*** Block opens ***

Record InjectionGuardConfig := mkInjectionGuardConfig {
  ig_Enabled : bool; ig_Threshold : spec_float; ig_Action : string }.
Record PIIGuardConfig := mkPIIGuardConfig { pg_Enabled : bool; pg_Mode : string }.
Record GuardConfig := mkGuardConfig {
  gc_Injection : InjectionGuardConfig; gc_PII : PIIGuardConfig }.

Record SmartRouteConfig := mkSmartRouteConfig {
  sr_Mode : string;
  sr_CheapTarget : string;
  sr_StrongTarget : string;
  sr_MaxTokensForCheap : Z;
  sr_KNNEnabled : bool;
  sr_KNNRoute : string;
  sr_KNNK : Z;
  sr_ConfidenceThreshold : spec_float }.

Record HedgeConfig := mkHedgeConfig {
  hg_Enabled : bool; hg_Delay : Duration; hg_MaxExtra : spec_float }.

(** [TargetConfig] has the fields of [router.Target]. *)
Record RouteConfig := mkRouteConfig {
  rc_Name : string;
  rc_Targets : list Target;
  rc_Strategy : string;
  rc_Retry : RetryConfig;
  rc_Timeout : Duration;
  rc_Deadline : Duration;
  rc_FirstTokenTimeout : Duration;
  rc_StreamIdleTimeout : Duration;
  rc_Embeddings : bool;
  rc_Cache : CacheConfig;
  rc_Guard : GuardConfig;
  rc_SmartRoute : SmartRouteConfig;
  rc_Hedge : HedgeConfig }.

Record Defaults := mkDefaults {
  df_MaxTokensReserve : Z;
  df_DefaultMaxTokens : Z;
  df_AgentRunTTL : Duration;
  df_AgentLoopRepeats : Z;
  df_AgentLoopWindow : Z;
  df_AgentFuzzyThreshold : spec_float;
  df_EmbedderCacheSize : Z }.

Record SLO := mkSLO { slo_TTFTMs : spec_float; slo_MinTPS : spec_float; slo_MaxErrorRate : spec_float }.

Record HealthConfig := mkHealthConfig {
  hc_Alpha : spec_float;
  hc_Breaches : Z;
  hc_Recover : Duration;
  hc_MinSamples : Z;
  hc_ProbeInterval : Duration;
  hc_ProbeTimeout : Duration;
  hc_GossipAddr : string;
  hc_GossipPeers : list string;
  hc_ShareMode : string;
  hc_GossipSecret : string;
  hc_AllowUnsignedGossip : bool }.

Record CapabilityConfig := mkCapabilityConfig {
  cb_MaxContextTokens : Z; cb_SupportsVision : bool; cb_SupportsTools : option bool }.
(** The next step of a lookup. *)
Definition lookup_step (fl : nat) (s : gate) : option gate :=
  match gs_flights s !! fl with
  | None => None
  | Some (mkFlight h at') =>
      let now := clock (gs_w s) in
      let m := gs_mw s in
      match at' with
      | FPos =>
          match LRU_Get now h (mw_posCache m) with
          | (Some p, pos) => Some (gate_fly fl h (set_caches m pos (mw_negCache m)) (gs_w s) (FStored now (inr (Some p))) s)
          | (None, pos) => Some (gate_fly fl h (set_caches m pos (mw_negCache m)) (gs_w s) FNeg s)
          end
      | FNeg =>
          match LRU_Get now h (mw_negCache m) with
          | (Some tt, neg) => Some (gate_fly fl h (set_caches m (mw_posCache m) neg) (gs_w s) (FStored now (inr None)) s)
          | (None, neg) => Some (gate_fly fl h (set_caches m (mw_posCache m) neg) (gs_w s) FQuery s)
          end
      | FQuery => let '(w, res) := KeyByHash h (gs_w s) in Some (gate_fly fl h m w (FRead res) s)
      | FRead res => let '(r, m) := resolve_store now h res m in Some (gate_fly fl h m (gs_w s) (FStored now r) s)
      | FStored t r => Some (gate_fly fl h m (gs_w s) (FDone t r) s)
      | FDone _ _ => None
      end
  end.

*** Block closes ***

Give an exact copy of the lines above from the line with "hc_GossipAddr : string;" up to and including the line with "(FDone t r) s)", and leave everything else out.

### Answer space
  hc_GossipAddr : string;
  hc_GossipPeers : list string;
  hc_ShareMode : string;
  hc_GossipSecret : string;
  hc_AllowUnsignedGossip : bool }.

Record CapabilityConfig := mkCapabilityConfig {
  cb_MaxContextTokens : Z; cb_SupportsVision : bool; cb_SupportsTools : option bool }.
(** The next step of a lookup. *)
Definition lookup_step (fl : nat) (s : gate) : option gate :=
  match gs_flights s !! fl with
  | None => None
  | Some (mkFlight h at') =>
      let now := clock (gs_w s) in
      let m := gs_mw s in
      match at' with
      | FPos =>
          match LRU_Get now h (mw_posCache m) with
          | (Some p, pos) => Some (gate_fly fl h (set_caches m pos (mw_negCache m)) (gs_w s) (FStored now (inr (Some p))) s)
          | (None, pos) => Some (gate_fly fl h (set_caches m pos (mw_negCache m)) (gs_w s) FNeg s)
          end
      | FNeg =>
          match LRU_Get now h (mw_negCache m) with
          | (Some tt, neg) => Some (gate_fly fl h (set_caches m (mw_posCache m) neg) (gs_w s) (FStored now (inr None)) s)
          | (None, neg) => Some (gate_fly fl h (set_caches m (mw_posCache m) neg) (gs_w s) FQuery s)
          end
      | FQuery => let '(w, res) := KeyByHash h (gs_w s) in Some (gate_fly fl h m w (FRead res) s)
      | FRead res => let '(r, m) := resolve_store now h res m in Some (gate_fly fl h m (gs_w s) (FStored now r) s)
      | FStored t r => Some (gate_fly fl h m (gs_w s) (FDone t r) s)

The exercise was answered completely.